The Southeastern Railroad was a railroad line in southern North Carolina that ran between Elrod and Chadbourn.

==History==
The Southeastern Railroad and Lumber Company was formed by Neill G. Wade and A. L. Jones. Wade operated three saw mills in Cumberland County and Jones operated a saw mill in Buie (located about 10 miles north of Elrod on the Atlantic Coast Line Railroad's main line). Jones and Wade then leased an undeveloped right of way and built the rail line from Elrod to Hub (known today as Boardman) to access large tracts of virgin timber. The line was complete from Elrod to Ashpole (known today as Fairmont) in 1898. By 1900, it was extended to Chadbourn, where many strawberry fields were located. There was also a rail connection to Wilmington, North Carolina (via the Wilmington and Manchester Railroad) in Chadbourn.
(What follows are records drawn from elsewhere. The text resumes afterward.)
(** * Arrays of any two lengths *)

Lemma array_shapes_from (f : value -> value -> result value)
  (F G : float -> float -> float) :
  (forall hs ages, length hs = length ages ->
     f (VArr hs) (VArr ages) = Ok (VArr (zip_with G hs ages))) ->
  broadcast_cases f F G -> refuses_shapes f -> array_shapes f.
Proof.
  intros Hsame [_ [_ [_ [Hone_l [Hone_r _]]]]] Hno hs ages.
  destruct (bshape (length hs) (length ages)) as [n |] eqn:E;
    [| apply Hno, E].
  unfold bshape in E.
  destruct (Nat.eqb_spec (length hs) (length ages)) as [El | _].
  - injection E as <-. eexists. split; [apply Hsame, El |].
    apply length_zip_with, El.
  - destruct (Nat.eqb_spec (length hs) 1) as [E1 | _].
    + injection E as <-. destruct hs as [| h [| h' hs]]; try discriminate.
      rewrite Hone_l. eexists. split; [reflexivity | apply length_map].
    + destruct (Nat.eqb_spec (length ages) 1) as [E1 | _];
        [| discriminate].
      injection E as <-. destruct ages as [| a [| a' ages]];
        try discriminate.
      rewrite Hone_r. eexists. split; [reflexivity | apply length_map].
Qed.

Lemma zip_with_app {A B C : Type} (f : A -> B -> C) (xs1 xs2 : list A)
  (ys1 ys2 : list B) :
  length xs1 = length ys1 ->
  zip_with f (xs1 ++ xs2) (ys1 ++ ys2) =
  zip_with f xs1 ys1 ++ zip_with f xs2 ys2.
Proof.
  revert ys1. induction xs1 as [| x xs1 IH]; intros [| y ys1] H;
    simpl in *; try discriminate; [reflexivity |].
  rewrite IH by lia. reflexivity.
Qed.

Lemma chunkwise_from (f : value -> value -> result value)
  (F : float -> float -> float) :
  (forall hs ages, length hs = length ages ->
     f (VArr hs) (VArr ages) = Ok (VArr (zip_with F hs ages))) ->
  chunkwise f.
Proof.
  intros Hsame hs1 hs2 ages1 ages2 vs1 vs2 H1 H2 E1 E2.
  rewrite Hsame in E1 by exact H1. rewrite Hsame in E2 by exact H2.
  injection E1 as <-. injection E2 as <-.
  rewrite Hsame by (rewrite !length_app; congruence).
  rewrite zip_with_app by exact H1. reflexivity.
Qed.

(** * Positive floats *)

Lemma pos_sf (a : float) :
  (0 <? a)%float = true ->
  Prim2SF a = S754_infinity false \/
  exists m e, Prim2SF a = S754_finite false m e.
Proof.
  rewrite ltb_spec. change (Prim2SF 0) with (S754_zero false).
  unfold SFltb. destruct (Prim2SF a) as [s | s | | s m e];
    cbn [SFcompare]; try discriminate; destruct s; try discriminate;
    intros _; [left; reflexivity | right; eauto].
Qed.

Lemma pos_abs (a : float) : (0 <? a)%float = true -> abs a = a.
Proof.
  intros H. apply Prim2SF_inj. rewrite abs_spec.
  destruct (pos_sf a H) as [-> | [m [e ->]]]; reflexivity.
Qed.

Lemma pos_not_nan (a : float) : (0 <? a)%float = true -> is_nan a = false.
Proof.
  intros H. rewrite is_nan_sf.
  destruct (pos_sf a H) as [-> | [m [e ->]]]; reflexivity.
Qed.

Lemma pos_not_zero (a : float) :
  (0 <? a)%float = true -> (a =? 0)%float = false.
Proof.
  intros H. rewrite eqb_zero_sf.
  destruct (pos_sf a H) as [-> | [m [e ->]]]; reflexivity.
Qed.

Lemma float_pow_pos (M : libm) (a : float) :
  (0 <? a)%float = true -> is_infinity a = false ->
  (a =? 1)%float = false ->
  float_pow M a 2 =
  if is_infinity (c_pow M a 2) then Raise OverflowError
  else Ok (c_pow M a 2).
Proof.
  intros Hp Hi H1. unfold float_pow. cbv zeta.
  rewrite (pos_not_nan a Hp), Hi, (pos_not_zero a Hp), (pos_abs a Hp), H1.
  change (Z.odd 2) with false. rewrite andb_false_r.
  change (float_of_Z 2) with 2%float. reflexivity.
Qed.

Section Agreement.

Variable M : libm.

Lemma king1966_agrees : agrees_with_numpy (king1966_df M).
Proof.
  intros h a x Hp Hi H1 H. rewrite king1966_python_floats in H.
  unfold king1966_python in H. rewrite (float_pow_pos M a Hp Hi H1) in H.
  cbv zeta in H.
  destruct (is_infinity (c_pow M a 2)); [discriminate H |].
  cbn [bind] in H. repeat destruct_scrutinee H. injection H as <-.
  reflexivity.
Qed.

Lemma wiley1978_agrees : agrees_with_numpy (wiley1978_wh M).
Proof.
  intros h a x Hp Hi H1 H. rewrite wiley1978_python_floats in H.
  unfold wiley1978_python in H. rewrite (float_pow_pos M a Hp Hi H1) in H.
  cbv zeta in H.
  destruct (is_infinity (c_pow M a 2)); [discriminate H |].
  cbn [bind] in H. repeat destruct_scrutinee H. injection H as <-.
  reflexivity.
Qed.

End Agreement.

(** * The exponential of Curtis 1974 *)

Lemma add_inf_or_nan_l (x y : float) :
  sf_inf_or_nan (Prim2SF x) -> sf_inf_or_nan (Prim2SF (x + y)).
Proof.
  rewrite add_spec. unfold SF64add.
  destruct (Prim2SF x) as [s | s | | s m e]; cbn [sf_inf_or_nan];
    intros H; try contradiction;
    destruct (Prim2SF y) as [t | t | | t n f]; try exact I;
    destruct s, t; exact I.
Qed.

Lemma old_ages_overflow : all_from old_age_overflows 101 1900 = true.
Proof. vm_compute. reflexivity. Qed.

Section CurtisOld.

Variable M : libm.

Local Open Scope float_scope.

Lemma curtis1974_overflow (h a : float) :
  exp_overflows M -> (a <=? 100) = false ->
  (710 <=? 0.95 * c_pow M (100 / a - 100) 2) = true ->
  is_finite (curtis1974_formula M h a) = false.
Proof.
  intros He Ha Hx. unfold curtis1974_formula. rewrite Ha.
  unfold curtis_a_old. rewrite (He _ Hx).
  change (7.66772 * infinity) with infinity.
  apply inf_or_nan_not_finite, add_inf_or_nan_l, add_inf_or_nan_l.
  exact I.
Qed.

End CurtisOld.

(** * Positions in the lists of Farr 1984 *)

Lemma aligned_spec (df : frame) (a2s b2s : list float) (z : Z) :
  aligned df a2s b2s z = true ->
  entries df z =
  [(z, (nth (farr_position z) a2s nan, nth (farr_position z) b2s nan))].
Proof.
  unfold aligned. intros H.
  destruct (entries df z) as [| [z' [a2 b2]] [| r rest]];
    try discriminate H.
  apply andb_prop in H. destruct H as [H Hb].
  apply andb_prop in H. destruct H as [H Ha].
  apply Z.eqb_eq in H.
  apply FloatAxioms.Leibniz.eqb_spec in Ha, Hb. subst. reflexivity.
Qed.

Lemma farr_all_aligned :
  all_from (aligned coefs A2_LOOKUP B2_LOOKUP) 10 141 = true.
Proof. vm_compute. reflexivity. Qed.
As the line was completed, it was taken over by the Atlantic Coast Line Railroad (ACL). The ACL also bought the Wilmington, Chadbourn and Conway Railroad and the two lines eventually became part of their Myrtle Beach Branch.

In 1949, the ACL abandoned the line between Fairmont and Chadbourn. The remaining line from Elrod to Fairmont remained in service as a spur from the main line.

The Atlantic Coast Line became the Seaboard Coast Line Railroad (SCL) in 1967 after merging with their former rival, the Seaboard Air Line Railroad. In 1980, the Seaboard Coast Line's parent company merged with the Chessie System, creating the CSX Corporation. The CSX Corporation initially operated the Chessie and Seaboard Systems separately until 1986, when they were merged into CSX Transportation.

The rest of the line was abandoned in 1988.